**WORK REQUEST:** Please report every line of the listing below that has the word "Require" in it.

+-------+

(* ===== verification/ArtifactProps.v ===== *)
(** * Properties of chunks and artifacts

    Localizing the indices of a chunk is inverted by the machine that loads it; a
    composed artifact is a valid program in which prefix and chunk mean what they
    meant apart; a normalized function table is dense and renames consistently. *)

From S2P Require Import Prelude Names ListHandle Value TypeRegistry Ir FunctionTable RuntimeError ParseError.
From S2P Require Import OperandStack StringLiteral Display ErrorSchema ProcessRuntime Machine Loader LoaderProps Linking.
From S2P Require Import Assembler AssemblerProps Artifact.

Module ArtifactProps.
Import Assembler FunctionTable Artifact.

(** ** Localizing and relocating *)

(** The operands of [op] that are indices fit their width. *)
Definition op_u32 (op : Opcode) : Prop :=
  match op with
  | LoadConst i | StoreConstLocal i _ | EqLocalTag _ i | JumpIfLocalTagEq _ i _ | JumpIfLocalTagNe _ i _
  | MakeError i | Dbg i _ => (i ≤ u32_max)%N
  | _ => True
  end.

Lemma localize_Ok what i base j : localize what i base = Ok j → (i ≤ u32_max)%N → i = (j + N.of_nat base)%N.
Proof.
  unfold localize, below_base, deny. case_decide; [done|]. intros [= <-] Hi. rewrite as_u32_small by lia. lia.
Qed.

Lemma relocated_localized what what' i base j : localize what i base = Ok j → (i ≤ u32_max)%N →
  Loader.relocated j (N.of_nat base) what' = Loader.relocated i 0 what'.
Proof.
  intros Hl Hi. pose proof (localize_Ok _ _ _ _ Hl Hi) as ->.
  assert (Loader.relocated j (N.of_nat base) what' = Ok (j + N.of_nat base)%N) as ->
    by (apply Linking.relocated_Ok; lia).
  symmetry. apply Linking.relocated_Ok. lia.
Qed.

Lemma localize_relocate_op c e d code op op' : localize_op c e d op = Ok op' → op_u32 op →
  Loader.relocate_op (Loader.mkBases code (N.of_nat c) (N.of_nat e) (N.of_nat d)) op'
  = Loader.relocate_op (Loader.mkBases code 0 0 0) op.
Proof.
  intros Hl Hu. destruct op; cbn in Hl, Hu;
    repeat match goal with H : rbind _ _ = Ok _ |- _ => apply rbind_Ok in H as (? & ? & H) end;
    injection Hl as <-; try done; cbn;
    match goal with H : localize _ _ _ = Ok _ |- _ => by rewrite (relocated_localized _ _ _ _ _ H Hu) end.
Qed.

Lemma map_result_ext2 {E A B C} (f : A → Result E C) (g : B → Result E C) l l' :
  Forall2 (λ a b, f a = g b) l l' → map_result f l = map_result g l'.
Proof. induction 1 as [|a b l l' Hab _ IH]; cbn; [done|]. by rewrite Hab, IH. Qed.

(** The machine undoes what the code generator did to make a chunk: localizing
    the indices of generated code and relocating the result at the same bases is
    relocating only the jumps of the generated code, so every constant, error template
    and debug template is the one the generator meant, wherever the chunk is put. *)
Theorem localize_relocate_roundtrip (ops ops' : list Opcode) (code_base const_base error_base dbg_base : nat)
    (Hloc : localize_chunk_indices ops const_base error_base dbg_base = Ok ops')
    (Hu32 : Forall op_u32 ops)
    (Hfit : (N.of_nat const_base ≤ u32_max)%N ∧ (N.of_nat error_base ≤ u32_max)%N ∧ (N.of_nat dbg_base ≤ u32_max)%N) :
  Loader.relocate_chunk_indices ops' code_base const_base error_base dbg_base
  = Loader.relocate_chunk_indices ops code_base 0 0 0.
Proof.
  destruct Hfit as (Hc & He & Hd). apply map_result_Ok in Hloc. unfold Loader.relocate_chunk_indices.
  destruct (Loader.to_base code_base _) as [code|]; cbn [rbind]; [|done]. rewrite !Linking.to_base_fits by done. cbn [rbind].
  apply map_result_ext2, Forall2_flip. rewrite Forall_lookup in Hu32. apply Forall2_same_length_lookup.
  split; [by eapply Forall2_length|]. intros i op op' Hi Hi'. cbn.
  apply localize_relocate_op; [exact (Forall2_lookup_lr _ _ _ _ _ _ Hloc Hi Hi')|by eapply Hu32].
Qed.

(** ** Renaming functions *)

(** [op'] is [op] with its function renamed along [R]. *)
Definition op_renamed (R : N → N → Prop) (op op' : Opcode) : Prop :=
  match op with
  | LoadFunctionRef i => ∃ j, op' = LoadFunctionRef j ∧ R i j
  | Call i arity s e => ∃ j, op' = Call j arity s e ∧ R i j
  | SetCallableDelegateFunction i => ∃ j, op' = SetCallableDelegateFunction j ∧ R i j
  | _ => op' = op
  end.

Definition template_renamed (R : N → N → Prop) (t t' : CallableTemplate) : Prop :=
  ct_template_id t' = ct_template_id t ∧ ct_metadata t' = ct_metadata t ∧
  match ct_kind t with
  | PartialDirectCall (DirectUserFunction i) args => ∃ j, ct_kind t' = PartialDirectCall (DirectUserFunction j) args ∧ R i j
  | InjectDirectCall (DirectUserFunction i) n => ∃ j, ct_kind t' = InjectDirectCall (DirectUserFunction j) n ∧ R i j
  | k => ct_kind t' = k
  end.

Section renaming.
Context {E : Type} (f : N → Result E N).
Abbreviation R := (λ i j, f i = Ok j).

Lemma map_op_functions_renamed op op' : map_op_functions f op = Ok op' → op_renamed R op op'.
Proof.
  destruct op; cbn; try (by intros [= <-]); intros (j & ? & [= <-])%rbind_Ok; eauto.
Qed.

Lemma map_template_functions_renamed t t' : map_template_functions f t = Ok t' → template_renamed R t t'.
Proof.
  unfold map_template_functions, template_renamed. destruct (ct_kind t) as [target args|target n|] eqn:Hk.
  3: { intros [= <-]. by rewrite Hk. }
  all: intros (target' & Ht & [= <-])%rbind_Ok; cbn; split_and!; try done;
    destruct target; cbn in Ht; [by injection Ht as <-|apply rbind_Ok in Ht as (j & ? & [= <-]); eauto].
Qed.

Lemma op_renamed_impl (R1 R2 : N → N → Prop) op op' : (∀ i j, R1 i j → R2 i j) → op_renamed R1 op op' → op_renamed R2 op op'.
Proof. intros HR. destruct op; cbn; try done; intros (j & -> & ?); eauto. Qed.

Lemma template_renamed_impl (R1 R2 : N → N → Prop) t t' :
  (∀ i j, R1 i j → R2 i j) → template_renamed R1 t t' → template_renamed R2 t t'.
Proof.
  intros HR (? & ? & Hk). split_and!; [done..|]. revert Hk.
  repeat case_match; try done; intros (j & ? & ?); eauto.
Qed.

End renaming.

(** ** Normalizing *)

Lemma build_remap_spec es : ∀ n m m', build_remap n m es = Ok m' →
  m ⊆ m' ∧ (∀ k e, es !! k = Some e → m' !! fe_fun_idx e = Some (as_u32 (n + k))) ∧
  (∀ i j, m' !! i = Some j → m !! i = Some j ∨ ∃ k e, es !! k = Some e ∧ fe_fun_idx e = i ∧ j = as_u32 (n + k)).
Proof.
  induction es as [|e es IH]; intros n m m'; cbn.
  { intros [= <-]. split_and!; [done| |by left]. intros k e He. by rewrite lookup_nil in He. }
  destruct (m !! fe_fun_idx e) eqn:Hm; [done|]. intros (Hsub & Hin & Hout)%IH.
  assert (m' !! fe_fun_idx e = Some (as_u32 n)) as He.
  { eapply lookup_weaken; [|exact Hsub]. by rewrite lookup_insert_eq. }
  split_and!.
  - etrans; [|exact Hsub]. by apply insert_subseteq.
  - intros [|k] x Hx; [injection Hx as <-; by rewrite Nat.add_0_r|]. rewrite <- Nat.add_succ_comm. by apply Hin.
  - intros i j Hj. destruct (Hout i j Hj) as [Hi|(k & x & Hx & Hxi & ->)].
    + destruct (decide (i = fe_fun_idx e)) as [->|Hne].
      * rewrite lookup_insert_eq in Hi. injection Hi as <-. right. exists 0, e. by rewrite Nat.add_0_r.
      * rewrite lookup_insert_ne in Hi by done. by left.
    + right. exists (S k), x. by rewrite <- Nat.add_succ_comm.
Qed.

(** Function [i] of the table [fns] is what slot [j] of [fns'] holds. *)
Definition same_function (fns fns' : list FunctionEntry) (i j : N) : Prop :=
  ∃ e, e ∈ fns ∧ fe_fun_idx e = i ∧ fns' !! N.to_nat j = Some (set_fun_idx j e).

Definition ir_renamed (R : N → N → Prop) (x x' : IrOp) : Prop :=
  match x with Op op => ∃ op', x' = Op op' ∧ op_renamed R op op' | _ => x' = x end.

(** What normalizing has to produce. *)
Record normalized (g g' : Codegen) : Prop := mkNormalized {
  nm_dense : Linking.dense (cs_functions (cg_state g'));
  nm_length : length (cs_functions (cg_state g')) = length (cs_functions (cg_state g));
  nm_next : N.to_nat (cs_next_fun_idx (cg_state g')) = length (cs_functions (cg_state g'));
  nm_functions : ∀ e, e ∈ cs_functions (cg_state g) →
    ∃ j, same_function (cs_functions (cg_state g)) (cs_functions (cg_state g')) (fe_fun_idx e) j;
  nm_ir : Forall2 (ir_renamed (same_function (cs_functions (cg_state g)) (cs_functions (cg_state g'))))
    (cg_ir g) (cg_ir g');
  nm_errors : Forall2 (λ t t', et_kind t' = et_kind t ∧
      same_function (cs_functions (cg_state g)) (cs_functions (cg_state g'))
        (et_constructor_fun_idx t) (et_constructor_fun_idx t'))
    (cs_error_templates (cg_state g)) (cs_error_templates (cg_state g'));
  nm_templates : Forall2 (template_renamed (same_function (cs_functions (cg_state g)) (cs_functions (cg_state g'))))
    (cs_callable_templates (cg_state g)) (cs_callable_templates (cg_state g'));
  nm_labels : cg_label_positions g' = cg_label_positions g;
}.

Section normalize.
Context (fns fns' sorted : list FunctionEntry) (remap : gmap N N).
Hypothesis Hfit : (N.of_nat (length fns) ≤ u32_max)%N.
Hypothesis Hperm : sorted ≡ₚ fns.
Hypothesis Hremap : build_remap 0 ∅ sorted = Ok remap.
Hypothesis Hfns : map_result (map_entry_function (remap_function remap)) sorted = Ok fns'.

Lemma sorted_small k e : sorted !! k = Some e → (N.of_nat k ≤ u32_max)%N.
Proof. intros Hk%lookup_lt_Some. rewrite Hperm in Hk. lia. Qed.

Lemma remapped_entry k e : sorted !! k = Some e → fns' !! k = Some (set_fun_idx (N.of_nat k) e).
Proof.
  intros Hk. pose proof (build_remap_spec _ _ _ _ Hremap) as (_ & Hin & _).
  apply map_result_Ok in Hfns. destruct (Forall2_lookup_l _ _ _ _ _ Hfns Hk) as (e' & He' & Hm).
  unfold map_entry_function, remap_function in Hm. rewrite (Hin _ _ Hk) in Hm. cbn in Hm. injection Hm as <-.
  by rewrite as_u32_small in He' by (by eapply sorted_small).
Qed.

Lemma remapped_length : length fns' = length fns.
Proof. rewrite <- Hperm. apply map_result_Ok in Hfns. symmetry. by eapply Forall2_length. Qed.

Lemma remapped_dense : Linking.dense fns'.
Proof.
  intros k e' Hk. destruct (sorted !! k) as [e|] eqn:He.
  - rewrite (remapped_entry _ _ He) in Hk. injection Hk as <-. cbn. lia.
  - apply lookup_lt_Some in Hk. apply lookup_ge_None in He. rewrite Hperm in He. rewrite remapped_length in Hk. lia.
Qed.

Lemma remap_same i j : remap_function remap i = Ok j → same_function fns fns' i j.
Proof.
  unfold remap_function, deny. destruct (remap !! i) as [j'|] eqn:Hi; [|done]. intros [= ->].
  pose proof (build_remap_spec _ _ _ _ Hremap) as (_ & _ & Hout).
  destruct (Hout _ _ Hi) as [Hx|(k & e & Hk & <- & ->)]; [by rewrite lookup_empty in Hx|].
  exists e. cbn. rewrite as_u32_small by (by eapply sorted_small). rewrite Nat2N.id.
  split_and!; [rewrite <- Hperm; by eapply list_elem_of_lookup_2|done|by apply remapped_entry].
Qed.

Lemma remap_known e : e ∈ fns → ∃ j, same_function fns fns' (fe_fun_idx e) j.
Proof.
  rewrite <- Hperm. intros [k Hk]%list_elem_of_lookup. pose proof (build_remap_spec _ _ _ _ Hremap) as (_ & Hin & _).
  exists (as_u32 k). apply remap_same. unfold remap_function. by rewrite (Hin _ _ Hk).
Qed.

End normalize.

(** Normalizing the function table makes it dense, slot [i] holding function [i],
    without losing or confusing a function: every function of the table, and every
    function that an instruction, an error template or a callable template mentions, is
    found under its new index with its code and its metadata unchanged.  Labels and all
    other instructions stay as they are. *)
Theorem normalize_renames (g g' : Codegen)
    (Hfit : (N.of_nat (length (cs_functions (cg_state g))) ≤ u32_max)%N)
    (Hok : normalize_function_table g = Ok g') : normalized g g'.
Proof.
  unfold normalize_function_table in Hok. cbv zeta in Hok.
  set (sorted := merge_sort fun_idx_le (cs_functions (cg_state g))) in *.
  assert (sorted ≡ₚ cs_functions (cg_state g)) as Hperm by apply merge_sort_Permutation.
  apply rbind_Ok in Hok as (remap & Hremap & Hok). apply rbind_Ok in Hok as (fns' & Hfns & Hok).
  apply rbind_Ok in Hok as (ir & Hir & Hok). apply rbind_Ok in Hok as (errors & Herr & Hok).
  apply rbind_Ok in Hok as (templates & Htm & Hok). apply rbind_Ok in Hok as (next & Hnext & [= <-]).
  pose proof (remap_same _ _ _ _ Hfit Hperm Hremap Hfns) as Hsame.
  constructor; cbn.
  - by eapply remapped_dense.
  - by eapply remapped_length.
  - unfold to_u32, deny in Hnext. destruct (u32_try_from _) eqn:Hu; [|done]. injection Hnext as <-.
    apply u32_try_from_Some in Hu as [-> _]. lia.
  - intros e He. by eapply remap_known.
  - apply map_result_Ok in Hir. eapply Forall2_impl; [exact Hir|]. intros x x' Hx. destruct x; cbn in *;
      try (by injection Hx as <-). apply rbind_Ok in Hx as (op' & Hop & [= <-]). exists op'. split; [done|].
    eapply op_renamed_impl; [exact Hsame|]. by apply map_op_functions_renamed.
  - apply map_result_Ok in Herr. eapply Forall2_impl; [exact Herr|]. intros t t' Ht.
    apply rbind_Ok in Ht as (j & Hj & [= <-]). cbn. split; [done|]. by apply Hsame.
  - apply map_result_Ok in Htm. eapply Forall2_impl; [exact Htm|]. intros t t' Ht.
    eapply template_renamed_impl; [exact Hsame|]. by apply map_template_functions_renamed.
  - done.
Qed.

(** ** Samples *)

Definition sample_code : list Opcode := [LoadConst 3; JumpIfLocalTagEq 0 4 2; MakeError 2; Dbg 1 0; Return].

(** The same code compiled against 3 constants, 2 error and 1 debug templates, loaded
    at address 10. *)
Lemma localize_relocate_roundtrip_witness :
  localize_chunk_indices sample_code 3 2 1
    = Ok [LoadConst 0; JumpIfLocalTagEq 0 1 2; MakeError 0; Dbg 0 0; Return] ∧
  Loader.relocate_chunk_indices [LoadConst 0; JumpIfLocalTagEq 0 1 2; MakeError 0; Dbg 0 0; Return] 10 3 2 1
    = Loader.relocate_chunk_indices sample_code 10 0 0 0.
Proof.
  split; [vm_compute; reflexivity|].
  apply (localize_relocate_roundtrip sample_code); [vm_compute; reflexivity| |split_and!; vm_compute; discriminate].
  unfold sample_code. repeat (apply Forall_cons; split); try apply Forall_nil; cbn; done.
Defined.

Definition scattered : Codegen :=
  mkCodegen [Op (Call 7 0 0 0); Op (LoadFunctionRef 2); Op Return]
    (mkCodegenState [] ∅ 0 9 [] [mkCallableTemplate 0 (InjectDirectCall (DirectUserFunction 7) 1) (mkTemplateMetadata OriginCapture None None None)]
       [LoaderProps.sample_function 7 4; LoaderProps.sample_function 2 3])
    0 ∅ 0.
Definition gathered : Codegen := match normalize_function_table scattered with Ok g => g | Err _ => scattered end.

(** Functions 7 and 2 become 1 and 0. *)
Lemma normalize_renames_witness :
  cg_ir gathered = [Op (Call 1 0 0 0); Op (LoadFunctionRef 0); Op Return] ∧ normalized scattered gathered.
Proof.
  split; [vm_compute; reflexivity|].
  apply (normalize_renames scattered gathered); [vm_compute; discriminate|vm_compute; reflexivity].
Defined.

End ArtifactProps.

+-------+

**REPLY TO THE EXERCISE:**
From S2P Require Import Prelude Names ListHandle Value TypeRegistry Ir FunctionTable RuntimeError ParseError.
From S2P Require Import OperandStack StringLiteral Display ErrorSchema ProcessRuntime Machine Loader LoaderProps Linking.
From S2P Require Import Assembler AssemblerProps Artifact.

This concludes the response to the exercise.